People are recognizing already that the endless hours of watching the incoming streams from Twitter and Facebook or all the status updates on LinkedIn are hours wasted. All the paid tweets and people or agencies, who have been hired to tweet are not going to contribute to the bottom line. And the fan pages people build to get “fans, followers, connections” are just hopes that it will do something for the business – but it won’t.
Yet, there are businesses who not only survived during the economic down turn but actually showed significant growth. What did they do differently as most are also associated with the rise of social media? The answer is SO SIMPLE that most people will reject the truth and continue to look for the holy grail. The answer is “They become more social with their customers”. Socializing is work, it takes time and focus, discipline and a clear understanding [of] what to do and what not to do. And as 80% of humans continue to look for getting the job done automatically and get rich instantly, they will leave the social web because they just learned again and again – there is no free lunch.
He’s no harbinger of doom and gloom, however. There’s plenty to be optimistic about, provided you do the right things for the right reasons.
The biggest benefit of social media is to do more business with more people in a grander geography and in less time than ever before. But it comes at a price. And the price you pay is to be more open, more social, more connected, more interactive, more helpful and more conversational than ever before. And that means you cannot much longer be busy just slicing and dicing your data and aggregate information for even more knowledge about your demographics or aggregate more information to even better target your mail shots and advertising – NO you got to get out there and have a dialog with your customers. No time to do that? You will have a lot of time to think about it when you are fired or your business ceased operations. Being social is work – one customer at a time.
Can you automate?
Automation is sand in the social gearbox.

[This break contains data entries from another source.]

Lemma get_port_status_runs p handle hub_id port env : NoDup (commands enc) -> process_ok p ->
  handle_ok p handle -> 0 <= port -> ioctl_env_wf (pr_kernel p) env ->
  runs enc F (virtusb_get_port_status enc handle hub_id port true env) p (port_status_outcome p handle hub_id port).
Proof.
  intros Henc Hp Hh Hport Henv. unfold virtusb_get_port_status. cbn [negb].
  set (request := mk_port_status hub_id port 0 zero_port_state _).
  apply (request_runs p handle (VIRTUSB_IOCTL_GET_PORT_STATUS enc) (ReqPortStatus request) env); try done.
  - split; intros r [= <-]. done.
  - intros fd _ E. exfalso. revert E. apply NoDup_cons in Henc as [Hn _]. rewrite !not_elem_of_cons in Hn. tauto.
  - intros e He. apply runs_ret; [done | ]. split_and!; [done.. | by left].
  - intros fd r w p' Hfd Hp' Ho. pose proof (outcome_errno _ _ _ _ _ _ _ Ho) as He.
    destruct Ho as (Hs & Hout & f & r0 & k & Hf & E & Hk & Hr). cbn in E, Hr, He.
    destruct (po_files _ Hp fd f Hf) as [fv Hfv].
    destruct (ioctl_port_status_reply p f fv request env r0 w k Hp Hfv Hport E) as [-> Hcase].
    destruct Hcase as [[Hneg ->]|(c & v & hv & Hc & _ & Hhv & Hid & Hle & -> & ->)].
    + destruct (r0 <? 0) eqn:Hlt; [ | apply Z.ltb_ge in Hlt; lia]. destruct Hr as [-> _]. cbn [Z.ltb Z.compare].
      apply runs_bind, runs_gets; [done | ]. apply runs_ret; [done | ]. specialize (He eq_refl).
      split_and!; [done.. | left]. split; [cbn; lia | done].
    + destruct Hr as [-> _]. cbn [Z.ltb Z.compare].
      destruct (reply_length (pr_kernel p) c hv request (po_kernel _ Hp) Hhv) as [Hcount Hlen].
      set (reply := port_status_reply _ c hv request) in *.
      assert (Hcr : ps_port_count reply = hub_port_count hv) by done.
      assert (Hst : status_of reply = mk_status (ps_hub_id reply) (ps_port reply) (ps_port_count reply)
        (virtusb_state_from_uapi (ps_state reply)) (port_states_of reply)) by done.
      assert (Hres : port_status_outcome p handle hub_id port (0, Some (status_of reply)) p').
      { split_and!; [done.. | right]. exists fd, f, fv, c, hv. by split_and!. }
      destruct (Z.eqb_spec (ps_port reply) 0) as [E0|E0].
      * rewrite copy_ports_eq by (done || lia). by apply runs_ret.
      * apply runs_ret; [done | ]. rewrite Hst in Hres. unfold port_states_of in Hres.
        by rewrite (proj2 (Z.eqb_neq _ _) E0) in Hres.
Qed.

If you’re interested in social networking as the new Holy Grail of MLM prospecting and recruiting, it will pay you to read this article first before doing anything else — especially spending your money on some of the over-hyped, over-priced social networking courses currently on offer.
If you’re familiar with my 2007 Insight Report, “What the ‘Gurus’ WON’T Tell You! Facts, Fallacies, Fantasies, Fables and Falsehoods of Internet Marketing” (How to separate the ahah! from the rah-rah, ga-ga and ca-ca), this will all sound discouragingly familiar. If you’re not familiar with it, click here to learn more. (Scroll down the page.)
* Social media practitioner, CEO of Xeesm, founder of the Social Media Academy, Silicon Valley entrepreneur, book author of “Channel Excellence”, frequent speaker at industry events, and winner of the 2008 SF Entrepreneur award.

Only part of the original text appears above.